- Sivalarkulam Location in Tamil Nadu, India
- Coordinates: 8°52′11″N 77°31′31″E﻿ / ﻿8.8697°N 77.5254°E
- Country: India
- State: Tamil Nadu
- District: Tenkasi
- Elevation: 144.75 m (474.9 ft)
- Time zone: UTC+5:30 (IST)
- PIN: 627853
- Vehicle registration: TN 76

= Sivalarkulam =

Neighbourhood in Tenkasi district, Tamil Nadu, India

Sivalarkulam is a village in Tenkasi, Tamil Nadu, India.

==Geography==
Sivalarkulam is located at Tenkasi - Tirunelveli highway. The nearby famous tourist places are Kurttalam falls (20 km), Tirunelveli Nellaiyappar Temple (25 km), and Kanyakumari (125 km)

==Demographics==
As of 2010 India census Sivalarkulam has 685 houses and population of 2461 persons (Males: 1180; Females: 1281). More than 70% of them are literates.

==Education==
Two nursery and primary schools, a polytechnic college and a nursing colleges are educating the young minds of the village as well as nearby villages.

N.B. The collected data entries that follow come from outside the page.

(** * drone_drake: the receding-horizon motion planner

    A shallow embedding of [scripts/tag_src/motion_planner_module.py]
    (class [QuadraticProgram]) and the properties of its per-tick
    coefficient rebuild, solve and decode steps.

    Conventions of the embedding.
    - Python floats are read as rationals ([Q]); a decimal literal is the
      rational it denotes.  Rounding and overflow are outside the model.
      The two infinities only occur in bound vectors and have their own type.
      The one division whose divisor can be zero, that of
      [linearized_distance], yields NaN there in the source; the residual
      functions are written with the total division of [Q], and the two
      event handlers record the error to which the NaN leads.
    - A one-dimensional array is a [list Q]; a two-dimensional array is the
      list of its rows.  [reshape] and the elementwise operations follow
      numpy on the shapes it accepts; numpy raises on the others.  The two
      event handlers check the shapes of the arrays they build from the
      ports and end in [ValueError] where numpy does; every statement on
      the residual functions carries the shape it needs.
    - The functions of JAX ([jacfwd], [jacrev], [linalg.norm]) and the Gurobi
      solver are libraries outside the repository: they are parameters of the
      development and nothing is assumed about them. *)

From Stdlib Require Import List Arith Lia ZArith QArith Qabs Qround Bool Lqa.
Import ListNotations.

Open Scope Q_scope.

(** ** Arrays *)

Definition vec := list Q.
Definition matrix := list vec.

(** [v[i]] for a non-negative index. *)
Definition getitem (v : vec) (i : nat) : Q := nth i v 0.

(** [m[i, :]]. *)
Definition row (m : matrix) (i : nat) : vec := nth i m [].

(** [v[-k]] for [k >= 1]: the index counts from the end. *)
Definition neg_index (v : vec) (k : nat) : nat := (length v - k)%nat.

(** [v[i] = a], in range. *)
Fixpoint setitem (v : vec) (i : nat) (a : Q) : vec :=
  match v, i with
  | [], _ => []
  | _ :: t, O => a :: t
  | h :: t, S i' => h :: setitem t i' a
  end.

- St. Mariam Nursery and Primary School: This nursery and primary school started in 2014. This school affiliated to the Central Board of Secondary Education (CBSE). Medium of instruction is English language. It is located close to the state highway, southern part of the village.
- The Hindu Primary School: It is a primary (1-5th standard) school and affiliated to Tamil Nadu Govt Primary School Education Board. This school is well known for its track record of moulding good students. Medium of instruction is Tamil while English as the second language. It is located in the northern part of the village with the capacity of around 500 students.
- Aladi Aruna College of Nursing: The college affiliated to The Tamil Nadu Dr. M.G.R. Medical University and offers bachelor's degree courses of Bachelor of Science (Bsc) in Nursing.
- St. Mariam Polytechnic College: It offers diploma courses in Mechanical Engineering, Civil Engineering, Electrical and Electronics Engineering, Electronics and Communication Engineering, and Computer Engineering.

==Bank==

Indian Overseas Bank has a branch with ATM service covering nearby 10 villages.

==Facilities==

- Panchayat Library: Tamil, English News Papers, classical Books and technical books mostly donated by elder people and students.
- Youth Center: Volleyball Court, Kabaddi court, and basic gym facilities.
- Community Hall Used mostly for public services as well as celebrations
- Open Auditorium Annual sports meet (15–16 January) and Public Meetings when needed to consult the whole village for making decisions by Panchayat administration

All these facilities are in a single campus located in the northern bank of a canal which divides the village into two parts (North and South)..

==Religious places==

- Amman Kovil This temple is dedicated for Lord Muppudathi Amman. A grand three days festival held every year in October welcoming the northeast monsoon.